Geisinger-Lewistown Hospital (GLH) is located in Lewistown. In 2012, Geisinger Health System and Lewistown Hospital signed a letter of intent for a merger. Independent physicians had opposed a merger with Geisinger, stating that with the presence of a Geisinger clinic in Lewistown and with Geisinger offering health insurance, a monopoly might result from the merger, ultimately hurting instead of helping local healthcare. The full merger and integration of Lewistown Hospital into Geisinger Health System received final approval from the Pennsylvania Attorney General and the Pennsylvania Department of Health. The new Geisinger-Lewistown Hospital became effective on November 1, 2013.

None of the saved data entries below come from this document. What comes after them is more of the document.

Lemma heap_user x : in_heap x -> user_va x.
Proof. unfold in_heap, user_va, BRK_BASE, BRK_LIMIT. lia. Qed.

(** What [brk_space] leaves: every byte there was, and a heap up to the break. *)
Definition broken l A rs (brk new_brk v : Z) l' : Prop :=
  exists A' rs', space l' A' rs' /\ heap_region l' rs' /\ root l' = root l /\ A ⊆ A' /\ keeps_others (root l) (l_pm l) A (l_pm l') /\
    (forall x, user_va x -> umem l' rs' x = umem l rs x \/ in_heap x /\ umem l rs x = None /\ umem l' rs' x = Some 0) /\
    (v = brk \/ v = new_brk /\ BRK_BASE <= v <= BRK_BASE + BRK_LIMIT /\ (forall x, BRK_BASE <= x < v -> is_Some (umem l' rs' x))).

Lemma broken_same l A rs brk new_brk : space l A rs -> heap_region l rs -> broken l A rs brk new_brk brk l.
Proof. intros Hs Hh. exists A, rs. split_and!; try done; [intros x _; by left|by left]. Qed.

(** Growing within the region. *)
Lemma brk_grow_ok l A rs brk new_brk : space l A rs -> heap_region l rs -> (forall x, in_heap x -> promised l rs x = true) ->
  BRK_BASE <= brk -> BRK_BASE <= new_brk <= BRK_BASE + BRK_LIMIT ->
  exists v l', (if brk <? new_brk then
       let pop_base := Z.land brk Phys.PAGE_MASK in
       let pop_end := Phys.PAGE_ALIGN new_brk in
       if pop_base <? pop_end then
         let '(k, l) := populate l pop_base (pop_end - pop_base) (Z.lor PROT_READ PROT_WRITE) in
         Some (if k =? 0 then brk else new_brk, l)
       else Some (new_brk, l)
     else Some (new_brk, l)) = Some (v, l') /\ broken l A rs brk new_brk v l'.
Proof.
  intros Hsp Hh Hpr Hb Hn. cbv zeta.
  assert (Hall : forall x, BRK_BASE <= x < new_brk -> is_Some (umem l rs x)).
  { intros x Hx. assert (Hi : in_heap x) by (unfold in_heap; lia). apply (umem_promised l A); [done|by apply heap_user|by apply Hpr]. }
  assert (Hstay : broken l A rs brk new_brk new_brk l) by (exists A, rs; split_and!; try done; [intros x _; by left|by right]).
  destruct (Z.ltb_spec brk new_brk) as [Hlt|]; [|by do 2 eexists].
  assert (E1 : Z.land brk Phys.PAGE_MASK = brk - brk mod PAGE_SIZE) by (apply PhysInit.land_page_mask; unfold BRK_BASE, BRK_LIMIT in *; lia).
  assert (E2 : Phys.PAGE_ALIGN new_brk = new_brk + PAGE_SIZE - 1 - (new_brk + PAGE_SIZE - 1) mod PAGE_SIZE).
  { unfold Phys.PAGE_ALIGN. change Phys.PAGE_SIZE with 4096. rewrite u64_small by (unfold BRK_BASE, BRK_LIMIT in *; lia).
    apply PhysInit.land_page_mask. unfold BRK_BASE, BRK_LIMIT in *. lia. }
  rewrite E1, E2. change PAGE_SIZE with 4096 in *. set (lo := brk - brk mod 4096). set (hi := new_brk + 4096 - 1 - _).
  assert (Hlo : lo mod 4096 = 0 /\ BRK_BASE <= lo <= brk) by (unfold lo, BRK_BASE in *; Z.div_mod_to_equations; lia).
  assert (Hhi : new_brk <= hi <= BRK_BASE + BRK_LIMIT) by (unfold hi, BRK_BASE, BRK_LIMIT in *; Z.div_mod_to_equations; lia).
  rewrite (proj2 (Z.ltb_lt lo hi)) by lia.
  destruct (populate_ok l A rs lo (hi - lo) (Z.lor PROT_READ PROT_WRITE) Hsp) as (A2 & Hsm & _);
    [unfold BRK_BASE in *; lia|lia|unfold BRK_BASE, BRK_LIMIT in *; lia|apply Hlo| |].
  { intros x Hx. assert (Hi : in_heap x) by (unfold in_heap; lia). split; [by apply heap_user|by apply Hpr]. }
  destruct (populate l lo (hi - lo) (Z.lor PROT_READ PROT_WRITE)) as [k l2]. cbn [fst snd] in *. do 2 eexists. split; [done|].
  exists A2, rs. split; [by eapply same_space|]. split; [unfold heap_region, regions in *; by rewrite (sm_pool _ _ _ _ _ Hsm)|].
  split; [by eapply same_root|]. split; [apply Hsm|]. split; [apply Hsm|]. split.
  - intros x Hx. left. by apply Hsm.
  - destruct (k =? 0); [by left|right]. split; [done|]. split; [done|]. intros x Hx.
    rewrite (sm_mem _ _ _ _ _ Hsm) by (apply heap_user; unfold in_heap; lia). by apply Hall.
Qed.

Lemma broken_trans l A rs l1 A1 rs1 brk new_brk v l' : broken l1 A1 rs1 brk new_brk v l' -> A ⊆ A1 -> root l1 = root l ->
  l_pm l1 = l_pm l -> held (l_pm l) A ->
  (forall x, user_va x -> umem l1 rs1 x = umem l rs x \/ in_heap x /\ umem l rs x = None /\ umem l1 rs1 x = Some 0) ->
  broken l A rs brk new_brk v l'.
Proof.
  intros (A' & rs' & H1 & H2 & H3 & H4 & H5 & H6 & H7) HA Hr Hpm _ Hm. exists A', rs'. rewrite Hr, Hpm in H5. split_and!; try done.
  - congruence.
  - by etrans.
  - destruct H5 as [H5 H5']. split; [intros rho t Hu E Ht; apply H5; auto|intros b w Hb; apply H5'; auto].
  - intros x Hx. destruct (H6 x Hx) as [E|(Hi & En & Ez)], (Hm x Hx) as [E'|(Hi' & En' & Ez')].
    + left. congruence.
    + right. split_and!; [done|done|congruence].
    + right. split_and!; [done|congruence|done].
    + congruence.
Qed.

Lemma brk_space_ok l A rs brk new_brk : space l A rs -> heap_region l rs -> BRK_BASE <= brk <= BRK_BASE + BRK_LIMIT ->
  exists v l', brk_space l brk new_brk = Some (v, l') /\ broken l A rs brk new_brk v l'.
Proof.
  intros Hsp Hh Hb. pose proof (broken_same l A rs brk new_brk Hsp Hh) as Hsame. unfold brk_space.
  destruct (new_brk =? 0); [by do 2 eexists|]. destruct (Z.ltb_spec new_brk BRK_BASE); [by do 2 eexists|].
  destruct (Z.ltb_spec (BRK_BASE + BRK_LIMIT) new_brk); [by do 2 eexists|].
  pose proof Hsp as [Hok Hwp Hbk]. unfold Region.amm_region_find.
  destruct (Region.vo_list _ _ _ (lo_vm _ _ _ Hok)) as [pv Hd].
  destruct (Region.find_walk_ok (l_pool l) BRK_BASE rs Region.FUEL None (Region.head (l_vm l)) pv
    (Region.FUEL_enough _ _ _ (lo_vm _ _ _ Hok)) Hd (Region.vo_wf _ _ _ (lo_vm _ _ _ Hok))) as (res & -> & Hres).
  destruct res as [i|].
  - destruct Hres as [Hi Hc]. cbn [Z.eqb negb]. apply brk_grow_ok; try done; try lia. intros x Hx.
    assert (Hin : Region.data (Region.reg (l_pool l) i) ∈ regions l rs) by (apply list_elem_of_fmap; by exists i).
    destruct (Hh _ Hin Hc) as [E1 E2]. apply existsb_exists. eexists. split; [apply list_elem_of_In, Hin|].
    unfold Region.contains. rewrite E1, E2. unfold in_heap in Hx. apply andb_true_iff. rewrite Z.leb_le, Z.ltb_lt. done.
  - destruct (add_region_ok l A rs BRK_BASE BRK_LIMIT (Z.lor PROT_READ PROT_WRITE) RGN_HEAP Hok)
      as [->|(l1 & rs1 & d & -> & Hok1 & Hpm & Hr & -> & Hap & HP)]; try (unfold BRK_BASE, BRK_LIMIT; lia); [by do 2 eexists|].
    cbn [Z.eqb negb].
    destruct (region_space l A rs l1 rs1 BRK_BASE BRK_LIMIT (Z.lor PROT_READ PROT_WRITE) RGN_HEAP Hsp Hok1 Hpm Hr)
      as (Hsp1 & Hm1 & Hp1); try done.
    assert (Hh1 : heap_region l1 rs1).
    { intros d Hd1 Hc. rewrite HP in Hd1. apply elem_of_cons in Hd1 as [->|Hd1]; [done|by apply Hh]. }
    destruct (brk_grow_ok l1 A rs1 brk new_brk Hsp1 Hh1) as (v & l' & Eg & Hbr); try lia.
    { intros x Hx. by apply Hp1; [apply heap_user|]. }
    exists v, l'. split; [exact Eg|]. apply (broken_trans l A rs l1 A rs1); try done; [apply Hok|].
    intros x Hx. rewrite Hm1 by done. case_decide as Hin; [|by left]. right. split; [done|]. split; [|done]. by apply Hp1.
Qed.

End Proofs.

(** ** The calls *)

Section Calls.
Import Sched Spawn Machine.
Context {S W H C N : Type} `{HM : PageMem S} `{HO : !PageMemOk S} `{!MemInfo S} `{!Bytes.KHeap H} `{!HeapRing H}.
Implicit Types (s : sched (machine S W H C N)) (A : list blk) (rs : list nat).

(** The address space of slot [vm]. *)
Definition space_of s (vm : nat) : lstate S := lview (k_as (env s)) vm.

Lemma view_store (a : as_state S) vm (l : lstate S) : lview (lstore a vm l) vm = l.
Proof. unfold lview, lstore. cbn. rewrite lookup_insert_eq. by destruct l. Qed.

Lemma space_put s vm (l : lstate S) : space_of (put_as s (lstore (as_of (env s)) vm l)) vm = l.
Proof. apply view_store. Qed.

Lemma cur_space_eq s p vm : sched_current s = Some p -> vmap_slot (va_map (procs s p)) = Some vm -> cur_space s = Some (p, vm).
Proof. intros Hc Hv. unfold cur_space. by rewrite Hc, Hv. Qed.

Lemma procs_put s p v : procs (put_pcb s p v) p = v.
Proof. cbn. by rewrite decide_True. Qed.

(** The number of bytes mapped for a length. *)
Lemma mmap_bytes len : 0 < len < 2 ^ 64 ->
  let bytes := u64 (u64 (len + 4095) / 4096 * 4096) in
  0 <= bytes < 2 ^ 64 /\ bytes mod PAGE_SIZE = 0 /\ (bytes = 0 \/ len <= bytes < len + 4096).
Proof.
  intros Hl. cbv zeta. change PAGE_SIZE with 4096. destruct (decide (len + 4095 < 2 ^ 64)) as [Hs|Hs].
  - rewrite (u64_small (len + 4095)) by lia.
    rewrite u64_small by (Z.div_mod_to_equations; lia). split_and!; Z.div_mod_to_equations; lia.
  - replace ((len + 4095) mod 2 ^ 64) with (len + 4095 - 2 ^ 64).
    + rewrite Z.div_small by lia. split_and!; [done|done|done|by left].
    + symmetry. rewrite <- (Z.mod_add _ (-1)) by lia. rewrite Z.mod_small by lia. lia.
Qed.



End Calls.
End SysMemThm.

GLH has offered a school of nursing since 2005. It became a level IV trauma center in 2021 and has a concrete helipad.

===Orwigsburg===
Geisinger St. Luke's Hospital is located in Orwigsburg.

===Wilkes-Barre===
Geisinger Wyoming Valley Medical Center (GWV) is a level I trauma center in Plains Township on the outskirts of Wilkes-Barre.

Geisinger South Wilkes-Barre Hospital (GSWB) is located in downtown Wilkes-Barre.

===Shamokin===
Geisinger Shamokin Area Community Hospital (GSACH) is located in Shamokin.

==Life Flight==

Life Flight is an air ambulance service operated by Geisinger. It consists of nine helicopters and transports around 3,600 patients annually. Each crew consists of a pilot, flight nurse, and flight paramedic. The aircraft are equipped with autopilot and night vision.

===History===
Life Flight was founded in 1981 as the second air ambulance service in Pennsylvania. It conducted 430 transports its first year with a leased Alouette helicopter. In 2012, Geisinger Life Flight received an air carrier certificate from the Federal Aviation Administration (FAA), allowing Geisinger to directly operate the aircraft and employ support personnel.

Aircraft experienced incidents in 1996 and 2013, with personnel sustaining minor injuries and no injuries respectively.

===Fleet===

| Aircraft | In service | Notes |
|---|---|---|
| Eurocopter EC145 | 8 | Based in Selinsgrove, State College, Avoca, Williamsport, Minersville, and Lehighton |
| MBB/Kawasaki BK117 | 1 |  |
| Total | 9 |  |

== Financials ==

Financial figures for inpatient hospitals in the Geisinger system in 2023
| Hospital | Net patient revenue (NPR) (thousands) | Total operating expenses (thousands) | Operating margin | Total margin | Uncompensated care | Medicare share of NPR | Medical Assistance share of NPR | Total operating revenue (thousands) | Operating income (thousands) | Net income (thousands) |
| Geisinger Bloomsburg | $71,155 | $70,498 | 3.09% | 2.99% | 1.99% | 28.99% | 11.42% | $72,743 | $2,245 | $2,176 |
| Geisinger Community | $441,340 | $456,988 | -2.73% | -6.34% | 1.18% | 36.73% | 13.17% | $444,860 | -$12,129 | -$27,265 |
| Geisinger Danville | $1,457,206 | $1,494,761 | 3.15% | 0.86% | 0.97% | 32.17% | 13.14% | $1,543,435 | $48,674 | $12,892 |
| Geisinger Jersey Shore | $43,186 | $39,368 | 9.66% | 9.43% | 1.68% | 49.22% | 15.21% | $43,577 | $4,209 | $4,099 |
| Geisinger Lewistown | $186,103 | $175,346 | 7.06% | 5.12% | 1.95% | 35.49% | 8.51% | $188,662 | $13,316 | $9,460 |
| Geisinger MC Muncy | $36,025 | $52,607 | -39.99% | -39.99% | 1.59% | 59.75% | 13.89% | $37,580 | -$15,028 | -$15,027 |
| Geisinger St Luke's | $73,960 | $67,778 | 10.50% | 10.53% | 1.12% | 42.15% | 6.96% | $75,731 | $7,953 | $7,975 |
| Geisinger Wyoming Valley | $739,779 | $721,960 | 5.20% | 4.05% | 1.22% | 32.33% | 16.88% | $761,574 | $39,614 | $30,496 |
Source:

For comparison, in 2023 the Pennsylvania average operating margin and total margin were 2.26% and 3.44% respectively. The Pennsylvania average uncompensated care percent of NPR was 1.39%. The Pennsylvania average portion of NPR paid by Medicare and Medical Assistance was 35.4% and 14.9% respectively. The average payment per inpatient day for Medicare and Medical Assistance was $2,725 and $2,958 respectively, while commercial payers paid an average of $5,960 per inpatient day.

In fiscal year 2020, CEO Jaewon Ryu earned $4.6 million.